By traditional standards, Lake Wobegon doesn`t exist at all, even though it is listed in the latest American Automobile Association North Central States Tour Book, which dutifully notes the town`s major attractions–Bertha`s Kitty Boutique, the Chatterbox Cafe and Our Lady of Perpetual Responsibility Church.

As millions know, though, Lake Wobegon exists clearly in the fertile mind of Garrison Keillor, who loves radio even more than he hates what is happening to it. ”The consultants have come into radio, and they have their surveys and their data that show that all people want to do is listen to music,” says Keillor. ”But you can`t run radio on the basis of data. If you do, everything that you do will be slightly below average. People don`t know exactly what pleases them, what excites them, what amuses them until it`s right there.”

Keillor`s only consultant is his own creativity and his love of radio`s real ”golden age,” when comedy shows such as ”Fibber McGee and Molly” and live music shows such as ”Grand Ole Opry” ruled the airwaves.

”Prairie Home Companion,” Keillor`s show and perhaps the liveliest program on radio today, was modeled after ”Grand Ole Opry,” though, as he says, ”We`ve gotten quite far from it now.” Some of its live musicians play jazz, others play folk music or show tunes, a few play chamber music.
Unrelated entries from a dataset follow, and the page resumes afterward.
(* ===== verification/IndexTree.v ===== *)
(** * The in-memory index tree

    [internal/index/btree.go]: a B+ tree from keys to sorted sets of values, the
    leaves linked for scans. Go mutates nodes in place; here an operation returns
    the changed node. Only leaves are shared, through [next], so a leaf has an
    address and a link is the address of a leaf of the tree; a tree remembers the
    next address to allocate. A result [None] is an index out of range in Go. *)
From S2P Require Import Prelude Bytes Entries CowTree TreeShape.
From Stdlib Require Import Sorted.

(** ** Data *)

Record leaf := mk_leaf { l_address : Z; l_keys : list bytes; l_values : list (list bytes); l_next : option Z }.

Unset Elimination Schemes.
Inductive node :=
| Leaf (l : leaf)
| Branch (keys : list bytes) (children : list node).
Set Elimination Schemes.

Record Tree := mk_tree { t_root : node; t_maxKeys : Z; t_size : Z; t_free : Z }.

Definition defaultMaxKeys : Z := 32.

Definition empty_leaf (address : Z) : node := Leaf (mk_leaf address [] [] None).

Definition New : Tree := mk_tree (empty_leaf 0) defaultMaxKeys 0 1.
Definition NewWithOrder (maxKeys : Z) : Tree :=
  mk_tree (empty_leaf 0) (if maxKeys <? 3 then 3 else maxKeys) 0 1.

Definition Len (t : Tree) : Z := t_size t.

(** ** Separators *)

Fixpoint minKey (current : node) : option bytes :=
  match current with
  | Leaf l => head (l_keys l)
  | Branch _ children => match children with child :: _ => minKey child | [] => None end
  end.

Fixpoint minKeys (children : list node) : option (list bytes) :=
  match children with
  | [] => Some []
  | child :: children => let? k := minKey child in let? ks := minKeys children in Some (k :: ks)
  end.

Definition recompute (current : node) : option node :=
  match current with
  | Leaf _ => Some current
  | Branch _ children => let? keys := minKeys (tail children) in Some (Branch keys children)
  end.

(** ** Insertion *)

(** [f] on the child at a position. *)
Definition pick {A B} (f : A -> option B) : list A -> nat -> option B :=
  fix pick l i := match l, i with
  | [], _ => None
  | a :: _, O => f a
  | _ :: l, S i => pick l i
  end.

(** Whether a pair was added, the changed node, the separator and right half of
    a split, and the next free address. *)
Abbreviation inserted := (bool * node * option (bytes * node) * Z)%type.

Definition insertLeaf (maxKeys : Z) (l : leaf) (key value : bytes) (free : Z) : option inserted :=
  let position := key_position (l_keys l) key in
  if key_at (l_keys l) position key then
    let? values := l_values l !! position in
    let valuePosition := key_position values value in
    if key_at values valuePosition value then Some (false, Leaf l, None, free)
    else
      let values := insert_at values valuePosition value in
      Some (true, Leaf (mk_leaf (l_address l) (l_keys l) (<[position:=values]> (l_values l)) (l_next l)), None, free)
  else
    let keys := insert_at (l_keys l) position key in
    let values := insert_at (l_values l) position [value] in
    if zlen keys <=? maxKeys then Some (true, Leaf (mk_leaf (l_address l) keys values (l_next l)), None, free)
    else
      let middle := (length keys / 2)%nat in
      let right := mk_leaf free (drop middle keys) (drop middle values) (l_next l) in
      let? separator := head (l_keys right) in
      Some (true, Leaf (mk_leaf (l_address l) (take middle keys) (take middle values) (Some free)),
            Some (separator, Leaf right), free + 1).

(** The children after the one at [childIndex] became [child] and [childSplit]. *)
Definition grownChildren (children : list node) (childIndex : nat) (child : node)
    (childSplit : option (bytes * node)) : list node :=
  let children := <[childIndex:=child]> children in
  match childSplit with
  | Some (_, rightNode) => insert_at children (S childIndex) rightNode
  | None => children
  end.

(** A branch with its new children, split when it has too many. *)
Definition growBranch (maxKeys : Z) (children : list node) (free : Z) : option inserted :=
  let? seps := minKeys (tail children) in
  if zlen seps <=? maxKeys then Some (true, Branch seps children, None, free)
  else
    let middle := (length children / 2)%nat in
    let? leftNode := recompute (Branch seps (take middle children)) in
    let? rightNode := recompute (Branch [] (drop middle children)) in
    let? separator := minKey rightNode in
    Some (true, leftNode, Some (separator, rightNode), free).

Fixpoint insert (maxKeys : Z) (current : node) (key value : bytes) (free : Z) : option inserted :=
  match current with
  | Leaf l => insertLeaf maxKeys l key value free
  | Branch keys children =>
      let childIndex := scan_position keys key in
      let? (added, child, childSplit, free) :=
        pick (fun child => insert maxKeys child key value free) children childIndex in
      if added then growBranch maxKeys (grownChildren children childIndex child childSplit) free
      else Some (false, Branch keys children, None, free)
  end.

Definition Insert (t : Tree) (key value : bytes) : option (Tree * bool) :=
  if zlen key =? 0 then Some (t, false)
  else
    let? (added, root, result, free) := insert (t_maxKeys t) (t_root t) key value (t_free t) in
    if negb added then Some (t, false)
    else
      let? root := match result with
                   | Some (_, rightNode) => recompute (Branch [] [root; rightNode])
                   | None => Some root
                   end in
      Some (mk_tree root (t_maxKeys t) (t_size t + 1) free, true).

(** ** Lookup *)

Fixpoint findLeaf (current : node) (key : bytes) : option leaf :=
  match current with
  | Leaf l => Some l
  | Branch keys children => pick (fun child => findLeaf child key) children (scan_position keys key)
  end.

Definition Get (t : Tree) (key : bytes) : option (list bytes) :=
  let? l := findLeaf (t_root t) key in
  let position := key_position (l_keys l) key in
  if key_at (l_keys l) position key then l_values l !! position else Some [].

(** ** Deletion *)

Definition fill (current : node) : Z :=
  match current with Leaf l => zlen (l_keys l) | Branch _ children => zlen children end.

Definition min_fill (maxKeys : Z) (current : node) : Z :=
  match current with Leaf _ => (maxKeys + 1) / 2 | Branch _ _ => (maxKeys + 2) / 2 end.

Definition underfilled (maxKeys : Z) (current : node) : bool := fill current <? min_fill maxKeys current.
Definition canLend (maxKeys : Z) (current : node) : bool := min_fill maxKeys current <? fill current.

Definition leaf_is (current : node) : bool := match current with Leaf _ => true | Branch _ _ => false end.

Definition node_children (current : node) : list node :=
  match current with Leaf _ => [] | Branch _ children => children end.

(** The fields of a node read as a leaf; a branch has no values. *)
Definition node_leaf (current : node) : leaf :=
  match current with Leaf l => l | Branch keys _ => mk_leaf 0 keys [] None end.

Definition with_entries (l : leaf) (keys : list bytes) (values : list (list bytes)) : node :=
  Leaf (mk_leaf (l_address l) keys values (l_next l)).

(** Both siblings after the loan. *)
Definition borrowFromLeft (left current : node) : option (node * node) :=
  if leaf_is current then
    let l := node_leaf left in
    let c := node_leaf current in
    let? k := last (l_keys l) in
    let? v := last (l_values l) in
    Some (with_entries l (removelast (l_keys l)) (removelast (l_values l)),
          with_entries c (k :: l_keys c) (v :: l_values c))
  else
    let? child := last (node_children left) in
    let? leftNode := recompute (Branch [] (removelast (node_children left))) in
    let? current := recompute (Branch [] (child :: node_children current)) in
    Some (leftNode, current).

Definition borrowFromRight (current right : node) : option (node * node) :=
  if leaf_is current then
    let c := node_leaf current in
    let r := node_leaf right in
    let? k := head (l_keys r) in
    let? v := head (l_values r) in
    Some (with_entries c (l_keys c ++ [k]) (l_values c ++ [v]),
          with_entries r (tail (l_keys r)) (tail (l_values r)))
  else
    let? child := head (node_children right) in
    let? current := recompute (Branch [] (node_children current ++ [child])) in
    let? rightNode := recompute (Branch [] (tail (node_children right))) in
    Some (current, rightNode).

Definition mergeNodes (left right : node) : option node :=
  if leaf_is left then
    let l := node_leaf left in
    let r := node_leaf right in
    Some (Leaf (mk_leaf (l_address l) (l_keys l ++ l_keys r) (l_values l ++ l_values r) (l_next r)))
  else recompute (Branch [] (node_children left ++ node_children right)).

(** The children of a parent after the child at [childIndex] lost an entry. *)
Definition rebalanceChild (maxKeys : Z) (children : list node) (childIndex : nat) : option (list node) :=
  match children !! childIndex with
  | None => Some children
  | Some child =>
      if negb (underfilled maxKeys child) || (length children =? 1)%nat then Some children
      else
        let left := match childIndex with O => None | S before => children !! before end in
        let right := children !! S childIndex in
        match left, right with
        | Some l, _ =>
            if canLend maxKeys l then
              let? (l, child) := borrowFromLeft l child in
              Some (<[childIndex:=child]> (<[pred childIndex:=l]> children))
            else
              match right with
              | Some r =>
                  if canLend maxKeys r then
                    let? (child, r) := borrowFromRight child r in
                    Some (<[S childIndex:=r]> (<[childIndex:=child]> children))
                  else
                    let? merged := mergeNodes l child in
                    Some (remove_at (<[pred childIndex:=merged]> children) childIndex)
              | None =>
                  let? merged := mergeNodes l child in
                  Some (remove_at (<[pred childIndex:=merged]> children) childIndex)
              end
        | None, Some r =>
            if canLend maxKeys r then
              let? (child, r) := borrowFromRight child r in
              Some (<[S childIndex:=r]> (<[childIndex:=child]> children))
            else
              let? merged := mergeNodes child r in
              Some (remove_at (<[childIndex:=merged]> children) 1)
        | None, None => None
        end
  end.

Definition deleteLeaf (l : leaf) (key value : bytes) : option (bool * node) :=
  let position := key_position (l_keys l) key in
  if negb (key_at (l_keys l) position key) then Some (false, Leaf l)
  else
    let? values := l_values l !! position in
    let valuePosition := key_position values value in
    if negb (key_at values valuePosition value) then Some (false, Leaf l)
    else
      let values := remove_at values valuePosition in
      if 0 <? zlen values then Some (true, with_entries l (l_keys l) (<[position:=values]> (l_values l)))
      else Some (true, with_entries l (remove_at (l_keys l) position) (remove_at (l_values l) position)).

(** [Tree.delete]. *)
Fixpoint remove (maxKeys : Z) (current : node) (key value : bytes) : option (bool * node) :=
  match current with
  | Leaf l => deleteLeaf l key value
  | Branch keys children =>
      let childIndex := scan_position keys key in
      let? (deleted, child) := pick (fun child => remove maxKeys child key value) children childIndex in
      if negb deleted then Some (false, Branch keys children)
      else
        let? children := rebalanceChild maxKeys (<[childIndex:=child]> children) childIndex in
        let? current := recompute (Branch keys children) in
        Some (true, current)
  end.

(** [for !root.leaf && len(root.children) == 1]. *)
Fixpoint collapse (current : node) : node :=
  match current with
  | Branch _ [child] => collapse child
  | _ => current
  end.

Definition Delete (t : Tree) (key value : bytes) : option (Tree * bool) :=
  if zlen key =? 0 then Some (t, false)
  else
    let? (deleted, root) := remove (t_maxKeys t) (t_root t) key value in
    if negb deleted then Some (t, false)
    else
      let size := t_size t - 1 in
      if size =? 0 then Some (mk_tree (empty_leaf (t_free t)) (t_maxKeys t) size (t_free t + 1), true)
      else Some (mk_tree (collapse root) (t_maxKeys t) size (t_free t), true).

(** ** Scans *)

Record Pair := mk_pair { Pair_Key : bytes; Pair_Value : bytes }.

(** The loop over one leaf: the pairs it appends, and whether [Scan] returns. *)
Fixpoint scanLeaf (start fin : bytes) (includeEnd : bool) (entries : list (bytes * list bytes)) : list Pair * bool :=
  match entries with
  | [] => ([], false)
  | (key, values) :: entries =>
      if (0 <? zlen start) && bltb key start then scanLeaf start fin includeEnd entries
      else if (0 <? zlen fin) && (bltb fin key || (beqb key fin && negb includeEnd)) then ([], true)
      else
        let '(rest, stop) := scanLeaf start fin includeEnd entries in
        ((mk_pair key <$> values) ++ rest, stop)
  end.

Fixpoint leaves (current : node) : list leaf :=
  match current with
  | Leaf l => [l]
  | Branch _ children => flat_map leaves children
  end.

(** The leaf at an address. *)
Definition leaf_at (current : node) (address : Z) : option leaf :=
  List.find (fun l => l_address l =? address) (leaves current).

Definition leaf_entries (l : leaf) : list (bytes * list bytes) := zip (l_keys l) (l_values l).

Fixpoint scanLeaves (fuel : nat) (root : node) (l : option leaf) (start fin : bytes) (includeEnd : bool)
    : option (list Pair) :=
  match fuel, l with
  | O, _ => None
  | S _, None => Some []
  | S fuel, Some l =>
      let '(found, stop) := scanLeaf start fin includeEnd (leaf_entries l) in
      if stop then Some found
      else
        match l_next l with
        | None => Some found
        | Some address =>
            let? l := leaf_at root address in
            let? rest := scanLeaves fuel root (Some l) start fin includeEnd in
            Some (found ++ rest)
        end
  end.

(** At most one step per leaf and one to see the end. *)
Definition Scan (t : Tree) (start fin : bytes) (includeEnd : bool) : option (list Pair) :=
  let? l := findLeaf (t_root t) start in
  scanLeaves (S (length (leaves (t_root t)))) (t_root t) (Some l) start fin includeEnd.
The comedy is also varied, and Keillor`s weekly report from Lake Wobegon, almost always amusing, often rises to the level of true literature.

Probably not even the biggest fans of ”Prairie Home Companion” would argue that all radio programs could thrive simply on the creative imagination of one person. There are few Garrison Keillors around, and though his show reaches a large and heterogeneous audience, it is a small one by commercial radio`s standards.

But the contrast between ”Prairie Home Companion” and ”Playlist Plus” reveals the tensions in today`s radio. Radio survived the television age because it was better able to reflect America`s growing diversity, its increasingly diffuse population, its rising affluence and education and the burgeoning interest in ideas, music, the arts and the off-beat that was fostered by that affluence and education.

All that is still part of America. But so is a tendency to conformity and an intellectually ossified bureaucracy in both government and business. So is the temptation to pigeonhole everybody and everything, to attract audiences by shocking them rather than enlightening them, to build all the buildings and plan all the cities in the same synthetic ugliness, to strive for wealth for its own sake or for the sake of showing it off, and the devil take wisdom or beauty or grace.

Like the country, radio is pulled both ways, and it will probably go the way the country does. Which way that will be nobody knows, but perhaps the best way to figure it out is to flick on the radio, fiddle with the dial, and keep driving.